(Reuters) — The U.S. Securities and Exchange Commission (SEC) added over 80 firms, including China’s JD.com, to a list of entities facing possible expulsion from American exchanges amid a long-running auditing standoff between the United States and China.
On Wednesday, the SEC expanded the list on a provisional lineup under a 2020 law known as The Holding Foreign Companies Accountable Act (HFCAA), which aims to remove foreign-jurisdiction companies from U.S. bourses if they fail to comply with American auditing standards for three years in a row.
In the long-drawn dispute, U.S. regulators have been demanding complete access to audit working papers of New York-listed Chinese companies, which are stored in China.

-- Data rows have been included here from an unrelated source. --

Definition isCurrent (restore : SnapshotRestore) (s : RestoreState) : bool :=
  sr_valid restore && negb (isDisposed env) && bool_decide (getPtyId env = sr_ptyId restore)
  && (generation s =? sr_generation restore).

(** [cancel], without the fit that follows a replay. *)
Definition cancelSnapshotReplay : R unit :=
  (s <- get ;;
   match activeRestore (replay s) with
   | None => skip
   | Some id =>
       let started := match map_get id (restores (replay s)) with Some r => sr_started r | None => false end in
       upd_restore id (fun r => mkSnapshotRestore (sr_ptyId r) (sr_generation r) false (sr_started r) (sr_snapshot r)) ;;;
       upd_replay (fun p => mkReplay None (restores p) (nextRestore p)) ;;;
       if started then emit x_cancelRebuildCompletions else skip
   end)%eff.

(** [apply], up to its await. *)
Definition apply (snapshot : PtyBufferSnapshot) : R Z :=
  (cancelSnapshotReplay ;;;
   s <- get ;;
   let id := nextRestore (replay s) in
   let restore := mkSnapshotRestore (getPtyId env) (generation s) true false snapshot in
   upd_replay (fun p => mkReplay (Some id) (map_set id restore (restores p)) (id + 1)) ;;;
   emit (x_coordinate id) ;;;
   ret id)%eff.

(** The bytes that clear the terminal, draw the snapshot and reset its modes. *)
Definition replay_writes (snapshot : PtyBufferSnapshot) : list jsstring :=
  (if negb (sn_alternateScreen snapshot) then [csi "2J" ++ csi "3J" ++ csi "H"]
   else match sn_scrollbackAnsi snapshot with
        | Some scrollback => [csi "?1049l" ++ csi "2J" ++ csi "3J" ++ csi "H"; scrollback;
                              csi "0m" ++ csi "?1049h" ++ csi "2J" ++ csi "H"]
        | None => [csi "0m" ++ csi "?1049h" ++ csi "2J" ++ csi "H"]
        end)
  ++ [sn_data snapshot]
  ++ [if hasLiveAgent env then csi "0 q" else csi "0 q" ++ csi "?25h" ++ csi "?1004l"]
  ++ match given (sn_pendingEscapeTailAnsi snapshot) with Some tail => [tail] | None => [] end.

(** The task the coordinator runs. *)
Definition replay_task (id : Z) : R unit :=
  (s <- get ;;
   match map_get id (restores (replay s)) with
   | None => skip
   | Some restore =>
       if negb (isCurrent restore s) then skip
       else
         upd_restore id (fun r => mkSnapshotRestore (sr_ptyId r) (sr_generation r) (sr_valid r) true (sr_snapshot r)) ;;;
         emit x_discardTerminalOutput ;;;
         for_each (fun data => emit (x_writeReplayData data)) (replay_writes (sr_snapshot restore)) ;;;
         modify (fun s => set_orderedOutput (recordRendered (getPtyId env) (sn_seq (sr_snapshot restore)) (orderedOutput s)) s) ;;;
         modify (set_isRendererStateDirty false) ;;;
         emit x_resetHiddenRendererRisk ;;;
         emit x_recordTerminalOutput
   end)%eff.

(** The end of [afterRestore], when the terminal fits its pane again and no override stops
    it. *)
Definition after_replay (id : Z) : R unit :=
  (s <- get ;;
   match map_get id (restores (replay s)) with
   | None => skip
   | Some restore =>
       if isCurrent restore s && negb (bool_decide (given (getPtyId env) = None)) then emit x_onRestoreSettled else skip
   end)%eff.

Definition retargetGeneration (ptyId : jsstring) (generation : Z) : R unit :=
  (s <- get ;;
   match activeRestore (replay s) with
   | None => skip
   | Some id =>
       match map_get id (restores (replay s)) with
       | Some r =>
           if sr_valid r && bool_decide (sr_ptyId r = Some ptyId)
           then upd_restore id (fun r => mkSnapshotRestore (sr_ptyId r) generation (sr_valid r) (sr_started r) (sr_snapshot r))
           else skip
       | None => skip
       end
   end)%eff.

(** ** hidden-output-restore-controller.ts *)

Definition clear_schedule : R unit := modify (set_scheduled None).

Definition clearPending : R unit :=
  (modify (set_queue new_queue) ;;;
   modify (set_needsFreshSnapshot false) ;;;
   modify (set_isRetryDeferred false) ;;;
   clear_schedule ;;;
   clearDeferredRetry ;;;
   clearForegroundDeadline ;;;
   resetDeferredRetryAttempts)%eff.

Definition clear : R unit :=
  (cancelSnapshotReplay ;;;
   clearPending ;;;
   modify (fun s => set_query (resetPending (query s)) s) ;;;
   modify (set_isRendererStateDirty false) ;;;
   emit x_resetHiddenRendererRisk ;;;
   modify (set_isNeeded false) ;;;
   modify (set_restorePtyId None) ;;;
   modify (fun s => set_generation (generation s + 1) s))%eff.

The request has so far been denied by China on national security grounds, but regulators in the two countries are discussing operational details of an audit deal that Beijing hopes to sign this year.
JD.com said on Thursday it is aware that the company has been identified by the SEC under the Act, and that it has been actively exploring possible solutions.
“The company will continue to comply with applicable laws and regulations in both China and the United States, and strive to maintain its listing status on both Nasdaq and the Hong Kong Stock Exchange,” JD.com said in a statement.
Other large Chinese companies that were added to the SEC’s list were JinkoSolar Holding, China Petroleum & Chemical, Bilibili, and NetEase, among others.
Sources had told Reuters in March Chinese regulators had asked some of the country’s U.S.-listed firms, including Alibaba, Baidu, and JD.com, to prepare more audit disclosures.